As of this moment I have no doubts, but if any arise I'll get the
electrician.

 

[amdx]

The reason that two legs of a 3-phase supply read 208 volts is because
they are 120 degrees out of phase. A single phase 240 volt (residential)
secondary. The two legs are 180 degrees apart.

So on a 3 phase supply, one leg will rise up to 120volts, but the other
leg will not be at -120 volts. It will be at about -88volts (if i did
the head math correctly).

Your math is ahh, hmm, depends how you think about it
You almost need to think in peak and peak to peak terms when you
are discussing 3 phase and measuring phase to phase.
When one phase peaks it is 169.68 volts above ground, (1.414 x 120V)
The other leg must be -124.43V, because 124.43 + 169.68 = 294.11 Vpp.
And 294.11V x .707 = 208 V
And yes you're correct 88V x 1.414 = 124.43Vp
What I'm a bit puzzled by is I can't find a proper graph.
The negative leg is never at the correct point to show what I have said.

What should be 208 on this graph calculates out to 192Vrms (assumes 0.6 on
the graph)
http://upload.wikimedia.org/wikiped...ase-voltage.svg/575px-3-phase-voltage.svg.png

Ands this one shows 240Vrms (assumes 70.7 on this graph) note labels change
from page to page.
http://www.automotive-res.com/EX/11-14-02/C0190-Figure1.gif

I think both graphs are wrong, ie, poor representation of a sinewave.
The line is in the wrong position at 120 degrees.
Mike

 

[Ulysses]

I'm not sure why you keep presuming that the heating elements are 120V.

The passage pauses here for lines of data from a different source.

(** * Neural Snake: the game-state logic of [src/components/SnakeGame.tsx]

    The React component owns five pieces of state ([gameState], [snake],
    [food], [direction], [score]) and mutates them from three places: the
    interval callback [gameLoop], the [keydown] listener [handleKeyPress] and
    the click handler [startGame].  Each of them is embedded below as a
    function on an explicit state record.  The two copies of the component in
    the source file differ only by the sound played when food is eaten, which
    touches none of the five state variables.

    Events are handled one at a time on the browser's event queue, and every
    callback is re-created whenever a state variable it reads changes
    (the dependency lists of lines 77 and 125), so each event is applied to
    the state left by the previous one. *)

From Stdlib Require Import ZArith List String Bool Lia.
Import ListNotations.

#[local] Open Scope Z_scope.

Module SnakeGame.

(** ** Constants and types (source lines 5-11) *)

Definition GRID_SIZE : Z := 20.

(** [type Position = { x: number; y: number }].  Every coordinate the code
    builds is an integer, so [number] is modelled by [Z]. *)
Record Position : Type := mkPosition { x : Z; y : Z }.

Definition INITIAL_SNAKE : list Position := [mkPosition 10 10].
Definition INITIAL_FOOD : Position := mkPosition 15 15.
Definition INITIAL_DIRECTION : Position := mkPosition 0 (-1).

(** [type GameState = 'menu' | 'playing' | 'paused' | 'gameOver'] *)
Inductive GameState : Type := menu | playing | paused | gameOver.

(** The five [useState] cells of the component. *)
Record State : Type := mkState {
  gameState : GameState;
  snake : list Position;
  food : Position;
  direction : Position;
  score : Z
}.

Definition setGameState (g : GameState) (s : State) : State :=
  mkState g (snake s) (food s) (direction s) (score s).
Definition setSnake (b : list Position) (s : State) : State :=
  mkState (gameState s) b (food s) (direction s) (score s).
Definition setFood (f : Position) (s : State) : State :=
  mkState (gameState s) (snake s) f (direction s) (score s).
Definition setDirection (d : Position) (s : State) : State :=
  mkState (gameState s) (snake s) (food s) d (score s).
Definition setScore (n : Z) (s : State) : State :=
  mkState (gameState s) (snake s) (food s) (direction s) n.

(** The state the component is mounted with (lines 14-18). *)
Definition initialState : State :=
  mkState menu INITIAL_SNAKE INITIAL_FOOD INITIAL_DIRECTION 0.

(** ** The random source

    [Math.floor(Math.random() * GRID_SIZE)] is the only use of randomness.
    The successive values of that expression are modelled by a stream
    [rnd : nat -> Z]: [rnd n] is the value of the [n]-th evaluation.  Since
    [Math.random()] lies in [0, 1), every value lies in [0, GRID_SIZE). *)
Definition Random : Type := nat -> Z.

Definition valid_random (rnd : Random) : Prop :=
  forall n : nat, 0 <= rnd n < GRID_SIZE.

(** ** generateFood (lines 20-29) *)

(** [snakeBody.some(segment => segment.x === p.x && segment.y === p.y)] *)
Definition occupied (snakeBody : list Position) (p : Position) : bool :=
  existsb (fun segment => (x segment =? x p) && (y segment =? y p)) snakeBody.

(** The candidate built by the [i]-th execution of the loop body: the object
    literal evaluates [x] first, then [y]. *)
Definition proposal (rnd : Random) (i : nat) : Position :=
  mkPosition (rnd (2 * i)%nat) (rnd (2 * i + 1)%nat).

(** The [do ... while] loop, entered at iteration [i]; [fuel] bounds the
    number of executions of the loop body, [None] means the bound was reached
    with the loop still running. *)
Fixpoint generateFood_from (fuel : nat) (rnd : Random) (i : nat)
    (snakeBody : list Position) : option Position :=
  match fuel with
  | O => None
  | S fuel' =>
      let newFood := proposal rnd i in
      if occupied snakeBody newFood
      then generateFood_from fuel' rnd (S i) snakeBody
      else Some newFood
  end.

Definition generateFood (fuel : nat) (rnd : Random)
    (snakeBody : list Position) : option Position :=
  generateFood_from fuel rnd 0 snakeBody.

(** ** resetGame and startGame (lines 31-41) *)

Definition resetGame (s : State) : State :=
  setScore 0 (setDirection INITIAL_DIRECTION
    (setFood INITIAL_FOOD (setSnake INITIAL_SNAKE s))).

Definition startGame (s : State) : State :=
  setGameState playing (resetGame s).

(** ** gameLoop (lines 43-77) *)

(** The wall test of line 54. *)
Definition hitsWall (head : Position) : bool :=
  (x head <? 0) || (x head >=? GRID_SIZE) || (y head <? 0) || (y head >=? GRID_SIZE).

(** [head] after lines 48-51, for a snake whose first segment is [h]. *)
Definition nextHead (h d : Position) : Position :=
  mkPosition (x h + x d) (y h + y d).

(** The updater passed to [setSnake] (lines 46-76) together with the state
    changes it requests.  [newSnake.unshift(head)] is a cons and
    [newSnake.pop()] is [removelast].

    On an empty snake [newSnake[0]] is [undefined], both coordinates of
    [head] become [NaN], every comparison is false, and the head that was
    unshifted is popped again: nothing changes. *)
Definition step (fuel : nat) (rnd : Random) (s : State) : option State :=
  match snake s with
  | [] => Some s
  | h :: _ =>
      let head := nextHead h (direction s) in
      if hitsWall head then Some (setGameState gameOver s)
      else if occupied (snake s) head then Some (setGameState gameOver s)
      else
        let newSnake := head :: snake s in
        if (x head =? x (food s)) && (y head =? y (food s))
        then
          match generateFood fuel rnd newSnake with
          | Some newFood =>
              Some (setSnake newSnake (setFood newFood (setScore (score s + 10) s)))
          | None => None
          end
        else Some (setSnake (removelast newSnake) s)
  end.

(** Line 44: the callback does nothing unless the phase is [playing]. *)
Definition gameLoop (fuel : nat) (rnd : Random) (s : State) : option State :=
  match gameState s with
  | playing => step fuel rnd s
  | _ => Some s
  end.

(** ** handleKeyPress (lines 89-121) *)

#[local] Open Scope string_scope.

(** The vector a [case] group of the [switch] passes to [setDirection]. *)
Definition keyVector (key : string) : option Position :=
  if (key =? "ArrowUp") || (key =? "w") || (key =? "W")
  then Some (mkPosition 0 (-1))
  else if (key =? "ArrowDown") || (key =? "s") || (key =? "S")
  then Some (mkPosition 0 1)
  else if (key =? "ArrowLeft") || (key =? "a") || (key =? "A")
  then Some (mkPosition (-1) 0)
  else if (key =? "ArrowRight") || (key =? "d") || (key =? "D")
  then Some (mkPosition 1 0)
  else None.

Definition handleKeyPress (key : string) (s : State) : State :=
  match gameState s with
  | playing =>
      if (key =? "ArrowUp") || (key =? "w") || (key =? "W")
      then if (y (direction s) =? 0)%Z
           then setDirection (mkPosition 0 (-1)) s else s
      else if (key =? "ArrowDown") || (key =? "s") || (key =? "S")
      then if (y (direction s) =? 0)%Z
           then setDirection (mkPosition 0 1) s else s
      else if (key =? "ArrowLeft") || (key =? "a") || (key =? "A")
      then if (x (direction s) =? 0)%Z
           then setDirection (mkPosition (-1) 0) s else s
      else if (key =? "ArrowRight") || (key =? "d") || (key =? "D")
      then if (x (direction s) =? 0)%Z
           then setDirection (mkPosition 1 0) s else s
      else if key =? " " then setGameState paused s
      else s
  | paused => if key =? " " then setGameState playing s else s
  | _ => s
  end.

#[local] Close Scope string_scope.

(** ** The component as a transition system

    Three kinds of event reach the state: a timer tick, a key press and a
    click on the start button.  The button is rendered only in the phases
    [menu] and [gameOver] (lines 142-160 and 174-189). *)
Inductive Event : Type :=
| Tick (fuel : nat) (rnd : Random)
| KeyDown (key : string)
| StartClick.

Definition startVisible (s : State) : bool :=
  match gameState s with
  | menu | gameOver => true
  | _ => false
  end.

Definition dispatch (e : Event) (s : State) : option State :=
  match e with
  | Tick fuel rnd => gameLoop fuel rnd s
  | KeyDown key => Some (handleKeyPress key s)
  | StartClick => if startVisible s then Some (startGame s) else None
  end.

Inductive reachable : State -> Prop :=
| reachable_init : reachable initialState
| reachable_step (s s' : State) (e : Event) :
    reachable s -> dispatch e s = Some s' -> reachable s'.

(** ** Predicates used by the statements *)

(** The snake invariant of the data model: at least one segment, no two
    segments on the same cell. *)
Definition snakeInv (b : list Position) : Prop :=
  (1 <= List.length b)%nat /\ NoDup b.

(** The four unit vectors a direction ranges over. *)
Definition isDirection (d : Position) : Prop :=
  d = mkPosition 0 (-1) \/ d = mkPosition 0 1 \/
  d = mkPosition (-1) 0 \/ d = mkPosition 1 0.

Definition inGrid (p : Position) : Prop :=
  0 <= x p < GRID_SIZE /\ 0 <= y p < GRID_SIZE.

(** Two vectors lie on one axis when their cross product vanishes. *)
Definition sameAxis (v d : Position) : Prop :=
  x v * y d - y v * x d = 0.

Definition reverse (d : Position) : Position :=
  mkPosition (- x d) (- y d).

(** All [GRID_SIZE * GRID_SIZE] cells, row by row. *)
Definition allCells : list Position :=
  flat_map (fun j => map (fun i => mkPosition (Z.of_nat i) (Z.of_nat j))
                         (seq 0 (Z.to_nat GRID_SIZE)))
           (seq 0 (Z.to_nat GRID_SIZE)).

(** The stream whose first [bound] candidates are [q] and all later ones
    [p]: even draws are [x] coordinates, odd draws [y] coordinates. *)
Definition stutter (bound : nat) (q p : Position) : Random :=
  fun k =>
    let c := if (k <? 2 * bound)%nat then q else p in
    if Nat.even k then x c else y c.

(** Iteration [n] of the loop of [generateFood] is the first one, counted
    from [i], whose candidate is not on [body]. *)
Definition firstFreeFrom (rnd : Random) (body : list Position) (i n : nat) : Prop :=
  (i <= n)%nat /\
  occupied body (proposal rnd n) = false /\
  forall m : nat, (i <= m < n)%nat -> occupied body (proposal rnd m) = true.

(** What every reachable state satisfies. *)
Definition stateInv (s : State) : Prop :=
  snakeInv (snake s) /\ isDirection (direction s) /\ ~ In (food s) (snake s).

(** ** Rendering of the grid (lines 203-246)

    [Array.from({ length: GRID_SIZE * GRID_SIZE }).map((_, index) => ...)]
    draws one cell per index.  [%] is the truncating remainder and
    [Math.floor(index / GRID_SIZE)] the floor quotient.  The two copies of
    the component differ in the class names and sprites they attach to a
    cell, not in the tests that choose them. *)
Definition gridIndices : list Z :=
  map Z.of_nat (seq 0 (Z.to_nat (GRID_SIZE * GRID_SIZE))).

Well, I didn't *think* I was presuming, maybe just hoping. If I understand
it correctly then IF each heating element was powered by a different leg of
the three-phase supply then there would be no loss of power being supplied
to the elements whether they were connected to single phase or three-phase.
I'm not trying to be difficult, I'm just trying to understand it completely.
The total voltage of my three-phase power that reads 208 volts between two
legs would be 360 volts, right (208*sq/rt of 3)? That would make each leg
produce 120 volts between hot and ground, right? With single phase each leg
would also be 120 volts between hot and ground. From what everyone has said
it is common for such heating elements to be connected to 208 or 240 (or
230) volts so I'm just trying to understand why. It seems to me it would be
more versatile if the elements were powered by 120.

Unless you find ratings marked on them it is far more likely that they
are 240V heaters and they are all wired in parallel across the 240V (or
208V) feed. The only odd thing would be if the motor is actually on 120V
as it would be more likely to be a 120/240V motor and wired for 240V.
Only the controls would have much probability of running on 120V only.

The motor has a 120 volt type power cord that appears to have Hot, N, and G.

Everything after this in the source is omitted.